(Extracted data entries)
>>>>>
(** What one turn of the loop does to the variables the claims read. *)
Lemma process_item_ret st item st' :
  process_item st item = Ret st' →
  ∃ sc rec,
    polarity (content_of item) = Ret sc
    ∧ si_sentiment rec = sc
    ∧ si_sentiment_category rec = sentiment_category_of sc
    ∧ sentiments (ls_analysis st') = (sentiments (ls_analysis st) ++ [rec])%list
    ∧ ls_keyword_counter st' =
        counter_update (ls_keyword_counter st) (filtered_words (content_of item)).
Proof.
  unfold process_item. destruct (polarity (content_of item)) as [sc|e]; [|done].
  simpl. intros [= <-]. eexists sc, _. simpl.
  split; [done|]. split; [|split; [|split]].
  3: reflexivity. all: reflexivity.
Qed.

Lemma process_item_raise st item e :
  polarity (content_of item) = Raise e → process_item st item = Raise e.
Proof. intros H. unfold process_item. by rewrite H. Qed.

Lemma counter_update_app c ws1 ws2 :
  counter_update c (ws1 ++ ws2)%list = counter_update (counter_update c ws1) ws2.
Proof. unfold counter_update. by rewrite fold_left_app. Qed.

Lemma process_items_ret items : ∀ st st',
  process_items st items = Ret st' →
  ∃ recs,
    scores_of items = Ret (si_sentiment <$> recs)
    ∧ Forall (λ rec, si_sentiment_category rec
                     = sentiment_category_of (si_sentiment rec)) recs
    ∧ sentiments (ls_analysis st') = (sentiments (ls_analysis st) ++ recs)%list
    ∧ ls_keyword_counter st' =
        counter_update (ls_keyword_counter st) (word_stream items).
Proof.
  induction items as [|item rest IH]; intros st st' Hrun; simpl in Hrun.
  - injection Hrun as <-. exists []. by rewrite app_nil_r.
  - destruct (process_item st item) as [st1|e] eqn:Hstep; [|done].
    simpl in Hrun. apply process_item_ret in Hstep as (sc&rec&Hsc&Hrec&Hcat&Hsent&Hkw).
    apply IH in Hrun as (recs&Hscores&Hcats&Hsents&Hkws).
    exists (rec :: recs). simpl. rewrite Hsc; simpl. rewrite Hscores; simpl.
    repeat split.
    + by rewrite Hrec.
    + constructor; [by rewrite Hcat, Hrec|done].
    + by rewrite Hsents, Hsent, <-app_assoc.
    + rewrite Hkws, Hkw. simpl. by rewrite counter_update_app.
Qed.

Lemma process_items_scored items : ∀ st scores,
  scores_of items = Ret scores → is_Ret (process_items st items).
Proof.
  induction items as [|item rest IH]; intros st scores Hsc; simpl in *.
  - by eexists.
  - destruct (polarity (content_of item)) as [sc|] eqn:Hp; [|done]. simpl in Hsc.
    destruct (scores_of rest) as [scs|] eqn:Hrest; [|done].
    unfold process_item at 1. rewrite Hp; simpl. by eapply IH.
Qed.

(** The analysis, when the scorer returns on every valid item. *)
Lemma analyze_news_impact_scored news_items scores :
  valid_news_items news_items ≠ [] →
  scores_of (valid_news_items news_items) = Ret scores →
  ∃ recs,
    si_sentiment <$> recs = scores
    ∧ Forall (λ rec, si_sentiment_category rec
                     = sentiment_category_of (si_sentiment rec)) recs
    ∧ sentiments (analyze_news_impact news_items) = recs
    ∧ keywords (analyze_news_impact news_items) =
        fst <$> most_common 20
                  (counter_update [] (word_stream (valid_news_items news_items))).
Proof.
  intros Hne Hscores. unfold analyze_news_impact, analyze_news_impact_body.
  destruct news_items as [|item0 rest0]; [done|].
  destruct (valid_news_items (item0 :: rest0)) as [|v vs] eqn:Hvalid; [done|].
  destruct (process_items_scored (v :: vs) initial_state scores Hscores) as [st Hst].
  rewrite Hst; simpl.
  apply process_items_ret in Hst as (recs&Hsc&Hcats&Hsents&Hkws).
  exists recs. rewrite Hscores in Hsc. injection Hsc as ->.
  repeat split; [done|done|]. by rewrite Hkws.
Qed.
(** * VDO: journal points, the VIO pool and the slab scrubber

    A shallow embedding of [vdo/base/journalPoint.h], [vdo/base/vioPool.c],
    [uds/util/atomic.h] and of the scrubber state declared in
    [vdo/base/slabScrubberInternals.h], with the properties stated about
    them.

    Unsigned C integers are integers of [Z] kept in their range; every
    operation that can leave the range is followed by an explicit [wrap]. *)

From Stdlib Require Import ZArith List Bool Lia Permutation.
Import ListNotations.

Local Open Scope Z_scope.

(** [wrap w x] is the value of [x] stored in an unsigned [w]-bit cell. *)
Definition wrap (w x : Z) : Z := x mod 2 ^ w.

(** ** journalPoint.h *)

Module JournalPoint.

(** [typedef uint16_t JournalEntryCount;] and the 64-bit [SequenceNumber]. *)
Record JournalPoint : Type := mkJournalPoint {
  sequenceNumber : Z;
  entryCount : Z
}.

Record PackedJournalPoint : Type := mkPackedJournalPoint {
  encodedPoint : Z
}.

(** The values a [JournalPoint] can hold: a [uint64_t] and a [uint16_t]. *)
Definition inRange (p : JournalPoint) : Prop :=
  0 <= sequenceNumber p < 2 ^ 64 /\ 0 <= entryCount p < 2 ^ 16.

(** The values a [JournalEntryCount] argument can hold. *)
Definition isEntryCount (n : Z) : Prop := 0 <= n < 2 ^ 16.

(** [advanceJournalPoint]: [entryCount++], then the carry into
    [sequenceNumber] when the count has reached [entriesPerBlock]. *)
Definition advanceJournalPoint (point : JournalPoint) (entriesPerBlock : Z)
  : JournalPoint :=
  let point := mkJournalPoint (sequenceNumber point)
                              (wrap 16 (entryCount point + 1)) in
  if entryCount point =? entriesPerBlock
  then mkJournalPoint (wrap 64 (sequenceNumber point + 1)) 0
  else point.

(** [isValidJournalPoint]; the pointer argument is an [option], [None] being
    [NULL]. *)
Definition isValidJournalPoint (point : option JournalPoint) : bool :=
  match point with
  | None => false
  | Some p => 0 <? sequenceNumber p
  end.

Definition beforeJournalPoint (first second : JournalPoint) : bool :=
  (sequenceNumber first <? sequenceNumber second)
  || ((sequenceNumber first =? sequenceNumber second)
      && (entryCount first <? entryCount second)).

Definition areEquivalentJournalPoints (first second : JournalPoint) : bool :=
  (sequenceNumber first =? sequenceNumber second)
  && (entryCount first =? entryCount second).

(** [packJournalPoint]: the shift is a 64-bit shift, so the bits of the
    sequence number above bit 47 fall off. *)
Definition packJournalPoint (unpacked : JournalPoint) : PackedJournalPoint :=
  mkPackedJournalPoint
    (Z.lor (wrap 64 (Z.shiftl (sequenceNumber unpacked) 16))
           (entryCount unpacked)).

(** [unpackJournalPoint]: [0xffff] is 65535; the second field is stored in a
    [uint16_t]. *)
Definition unpackJournalPoint (packed : PackedJournalPoint) : JournalPoint :=
  mkJournalPoint (Z.shiftr (encodedPoint packed) 16)
                 (wrap 16 (Z.land (encodedPoint packed) 65535)).

(** [advance] called [n] times in a row with the same block size. *)
Definition advanceTimes (n : nat) (entriesPerBlock : Z) (point : JournalPoint)
  : JournalPoint :=
  Nat.iter n (fun p => advanceJournalPoint p entriesPerBlock) point.

(** Exactly one of three booleans is [true]. *)
Definition exactlyOne (x y z : bool) : Prop :=
  (x = true /\ y = false /\ z = false)
  \/ (x = false /\ y = true /\ z = false)
  \/ (x = false /\ y = false /\ z = true).

End JournalPoint.

(** ** vioPool.c *)

Module VIOPool.

(** Modelled from the spec: statusCodes.h is not among the sources; success
    is the one status that is not an error, written 0 here. *)
Definition VDO_SUCCESS : Z := 0.

(** A waiter is known by its identity; so is a pool entry, by its index in
    [pool->entries]. *)
Abbreviation Waiter := nat (only parsing).
Abbreviation Entry := nat (only parsing).

(** What construction allocates and teardown gives back. *)
Inductive Resource : Type :=
| PoolMemory
| PoolBuffer
| EntryVIO (entry : Entry).

(** The four assertions of [freeVIOPool], in source order. *)
Inductive PoolAssertion : Type :=
| NoWaitersWhenFreed
| NoBusyCountWhenFreed (count : Z)
| NoBusyEntriesWhenFreed
| EntryStillInUse (entry : Entry).

(** What a pool operation does to the code around it: the continuation of a
    waiter is foreign code, so a call of it is recorded, not run. *)
Inductive Event : Type :=
| Invoke (waiter : Waiter) (entry : Entry)
| ClearErrorHandler (entry : Entry)
| AssertionFailed (assertion : PoolAssertion)
| Allocated (r : Resource)
| Released (r : Resource).

(** A call yields the events it caused and, when it returns, its value;
    [returned = None] is a call that followed a [NULL] link and never
    returned. *)
Record Outcome (A : Type) : Type := mkOutcome {
  events : list Event;
  returned : option A
}.
Arguments mkOutcome {A} _ _.
Arguments events {A} _.
Arguments returned {A} _.

Definition ret {A : Type} (a : A) : Outcome A := mkOutcome [] (Some a).

Definition nullDereference {A : Type} : Outcome A := mkOutcome [] None.

Definition emit (e : Event) : Outcome unit := mkOutcome [e] (Some tt).

Definition bind {A B : Type} (m : Outcome A) (f : A -> Outcome B)
  : Outcome B :=
  match returned m with
  | None => mkOutcome (events m) None
  | Some a => let r := f a in mkOutcome (events m ++ events r) (returned r)
  end.

Declare Scope pool_scope.
Delimit Scope pool_scope with pool.
Notation "x <- m ;; k" := (bind m (fun x => k))
  (at level 61, m at next level, right associativity) : pool_scope.
Notation "m ;;; k" := (bind m (fun _ => k))
  (at level 61, right associativity) : pool_scope.
Local Open Scope pool_scope.

(** Modelled from the spec: permassert.h is not among the sources. A
    condition of teardown that does not hold is an assertion failure, and
    it is reported. The macro is the log-only one, so the code after it is
    taken to run in both cases; nothing proved below about a failed
    assertion depends on what runs after it. *)
Definition ASSERT_LOG_ONLY (condition : bool) (assertion : PoolAssertion)
  : Outcome unit :=
  if condition then ret tt else emit (AssertionFailed assertion).

(** Modelled from the spec: ringNode.h is not among the sources. The lists
    are intrusive doubly-linked rings: a head is a pair of links, the empty
    ring is a head linked to itself, which is what [initializeRing]
    establishes. [Ring chain] is an initialised head with its members from
    [head->next] to [head->prev]. [NullRing] is a head of zero-filled memory
    that [initializeRing] has not reached: its links are [NULL], so it is
    not linked to itself and following a link of it dereferences [NULL]. *)
Inductive RingNode : Type :=
| NullRing
| Ring (chain : list Entry).

Definition initializeRing : RingNode := Ring [].

Definition isRingEmpty (ring : RingNode) : bool :=
  match ring with
  | Ring [] => true
  | _ => false
  end.

Definition ringLength (ring : RingNode) : nat :=
  match ring with
  | NullRing => O
  | Ring chain => length chain
  end.

Definition onRing (entry : Entry) (ring : RingNode) : bool :=
  match ring with
  | NullRing => false
  | Ring chain => existsb (Nat.eqb entry) chain
  end.

(** The node of [entry] taken out of [ring], if it is there. *)
Definition unspliceRingNode (entry : Entry) (ring : RingNode) : RingNode :=
  match ring with
  | NullRing => NullRing
  | Ring chain => Ring (remove Nat.eq_dec entry chain)
  end.

(** [chopRingNode]: the node at [head->prev], taken out of the ring, or
    [NULL] on an empty ring. *)
Definition chopRingNode (ring : RingNode)
  : Outcome (option Entry * RingNode) :=
  match ring with
  | NullRing => nullDereference
  | Ring chain =>
      match rev chain with
      | [] => ret (None, ring)
      | entry :: before => ret (Some entry, Ring (rev before))
      end
  end.

(** Modelled from the spec: waitQueue.h is not among the sources. The queue
    is FIFO: a waiter is appended at the end, the earliest one is notified
    first, and notifying runs the waiter's own continuation with the
    context it is given. *)
Abbreviation WaitQueue := (list Waiter) (only parsing).

Definition hasWaiters (queue : WaitQueue) : bool :=
  match queue with
  | [] => false
  | _ :: _ => true
  end.

Definition enqueueWaiter (queue : WaitQueue) (waiter : Waiter)
  : Z * WaitQueue :=
  (VDO_SUCCESS, queue ++ [waiter]).

Definition notifyNextWaiter (queue : WaitQueue) (context : Entry)
  : Outcome WaitQueue :=
  match queue with
  | [] => ret []
  | waiter :: rest => emit (Invoke waiter context) ;;; ret rest
  end.

(** [struct vioPool]. The counters are a [size_t] and a [uint64_t], both 64
    bits wide; [buffer] tells whether [pool->buffer] points to memory. The
    payload of [entries] (buffer slice, context, VIO) is not looked at by
    the pool: an entry is its index, and its ring node is linked exactly when
    the index is on a ring. *)
Record VIOPool : Type := mkVIOPool {
  size : Z;
  available : RingNode;
  waiting : WaitQueue;
  busyCount : Z;
  busy : RingNode;
  outageCount : Z;
  buffer : bool
}.

Definition setSize (v : Z) (p : VIOPool) : VIOPool :=
  mkVIOPool v (available p) (waiting p) (busyCount p) (busy p)
            (outageCount p) (buffer p).
Definition setAvailable (v : RingNode) (p : VIOPool) : VIOPool :=
  mkVIOPool (size p) v (waiting p) (busyCount p) (busy p)
            (outageCount p) (buffer p).
Definition setWaiting (v : WaitQueue) (p : VIOPool) : VIOPool :=
  mkVIOPool (size p) (available p) v (busyCount p) (busy p)
            (outageCount p) (buffer p).
Definition setBusyCount (v : Z) (p : VIOPool) : VIOPool :=
  mkVIOPool (size p) (available p) (waiting p) v (busy p)
            (outageCount p) (buffer p).
Definition setBusy (v : RingNode) (p : VIOPool) : VIOPool :=
  mkVIOPool (size p) (available p) (waiting p) (busyCount p) v
            (outageCount p) (buffer p).
Definition setOutageCount (v : Z) (p : VIOPool) : VIOPool :=
  mkVIOPool (size p) (available p) (waiting p) (busyCount p) (busy p)
            v (buffer p).
Definition setBuffer (v : bool) (p : VIOPool) : VIOPool :=
  mkVIOPool (size p) (available p) (waiting p) (busyCount p) (busy p)
            (outageCount p) v.

(** Modelled from the spec: memoryAlloc.h is not among the sources. The
    counters of a pool count from construction and the code never assigns
    them, so the memory [ALLOCATE_EXTENDED] hands out is zero-filled: sizes
    and counters 0, pointers [NULL], the wait queue empty. *)
Definition zeroedPool : VIOPool :=
  mkVIOPool 0 NullRing [] 0 NullRing 0 false.

(** The two heads of a pool. *)
Inductive Head : Type := AvailableHead | BusyHead.
Lemma size_le_length (v : jsval Z) :
  plain v = true ->
  forall indent text, blank indent = true ->
    ref_serialize indent v = Some text -> (size v <= String.length text)%nat.
Proof.
  induction v as [| | b | x | s | elems IH | props IH] using jsval_nested_ind;
    intros Hplain indent text Hindent Hser; try discriminate.
  - injection Hser as <-. simpl. lia.
  - injection Hser as <-. destruct b; simpl; lia.
  - injection Hser as <-. simpl. lia.
  - set (inner := indent ++ "  ").
    assert (Hinner : blank inner = true).
    { unfold inner. rewrite blank_append, Hindent. reflexivity. }
    cbn [ref_serialize] in Hser. injection Hser as <-. fold inner. fold (item inner).
    cbn [size]. apply size_le_wrap.
    simpl in Hplain. rewrite forallb_forall, <- List.Forall_forall in Hplain.
    rewrite Forall_forall in *. intros e He.
    destruct (reads_back_serializes inner e (plain_reads_back e (Hplain e He) inner Hinner))
      as (t & Ht).
    unfold item. rewrite Ht. cbn [from_option id]. eapply IH; eauto.
  - set (inner := indent ++ "  ").
    assert (Hinner : blank inner = true).
    { unfold inner. rewrite blank_append, Hindent. reflexivity. }
    simpl in Hplain. apply andb_true_iff in Hplain as [Hplain Hkeys].
    rewrite forallb_forall, <- List.Forall_forall in Hplain.
    assert (Hall : Forall (member_reads_back inner) props).
    { rewrite Forall_forall in *. intros kv Hkv.
      specialize (Hplain kv Hkv). apply andb_true_iff in Hplain as [? ?].
      split; [assumption |]. now apply plain_reads_back. }
    cbn [ref_serialize] in Hser. fold inner in Hser.
    rewrite (omap_members inner props Hall) in Hser. injection Hser as <-.
    cbn [size]. apply (size_le_wrap "{" "}" indent props (fun kv => size (snd kv))).
    rewrite Forall_forall in *. intros kv Hkv.
    specialize (Hplain kv Hkv). apply andb_true_iff in Hplain as [_ Hpv].
    destruct (Hall kv Hkv) as [_ Hrb].
    destruct (reads_back_serializes inner _ Hrb) as (t & Ht).
    unfold member, item. rewrite Ht. cbn [from_option id].
    rewrite !length_append. specialize (IH kv Hkv Hpv inner t Hinner Ht). lia.
Qed.

(** Parsing the text of a plain value gives the value. *)
Theorem ref_parse_stringify (v : jsval Z) :
  plain v = true -> ref_parse (ref_stringify v) = Ok v.
Proof.
  intros Hplain.
  pose proof (plain_reads_back v Hplain EmptyString eq_refl) as Hrb.
  destruct (reads_back_serializes _ v Hrb) as (text & Hser).
  pose proof (size_le_length v Hplain EmptyString text eq_refl Hser) as Hsize.
  destruct (Hrb (S (String.length text)) EmptyString EmptyString eq_refl ltac:(lia))
    as (text' & Hser' & Hparse).
  rewrite Hser in Hser'. injection Hser' as <-.
  rewrite append_nil_l, append_nil_r in Hparse.
  unfold ref_stringify, ref_parse. rewrite Hser. cbn [from_option id].
  rewrite Hparse. reflexivity.
Qed.
(** * Session key store over a document collection: a shallow embedding

    The development follows the TypeScript sources
    - [src/Utils]  (serialization helpers, timestamp parsing, credential
      bootstrap, validation), and
    - [src/Mongo]  (the session manager: retrying gateway, key store facade).

    Strings are [string] (one [ascii] per code unit), byte buffers are
    [list byte], the document collection is a [gmap] from [_id] to records,
    and asynchronous, failing operations are functions from a world to an
    outcome and the next world. *)

From Stdlib Require Import ZArith NArith Ascii String List Lia Bool.
From Stdlib Require Import Init.Byte Strings.Byte.
From stdpp Require Import base option strings list gmap fin_maps pretty.

Local Open Scope string_scope.
Local Open Scope Z_scope.
Local Set Warnings "-register-all".

(* ===================================================================== *)
(** * Part I. Definitions                                                *)
(* ===================================================================== *)

(* --------------------------------------------------------------------- *)
(** ** Characters and character classes                                   *)
(* --------------------------------------------------------------------- *)

Module Text.

(** Code of a character, as [charCodeAt] gives it. *)
Definition code (c : ascii) : N := N_of_ascii c.

Definition in_range (lo hi : N) (c : ascii) : bool :=
  ((lo <=? code c) && (code c <=? hi))%N.

(** The character class [[a-zA-Z0-9_-]] of both validation patterns. *)
Definition is_ident_char (c : ascii) : bool :=
  in_range 97 122 c || in_range 65 90 c || in_range 48 57 c
  || (code c =? 95)%N || (code c =? 45)%N.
<<<<<
• **Assignment**
Every line above that holds the word "events" should be copied out.

• **Final answer**
(** A call yields the events it caused and, when it returns, its value;
  events : list Event;
Arguments events {A} _.
  | None => mkOutcome (events m) None
  | Some a => let r := f a in mkOutcome (events m ++ events r) (returned r)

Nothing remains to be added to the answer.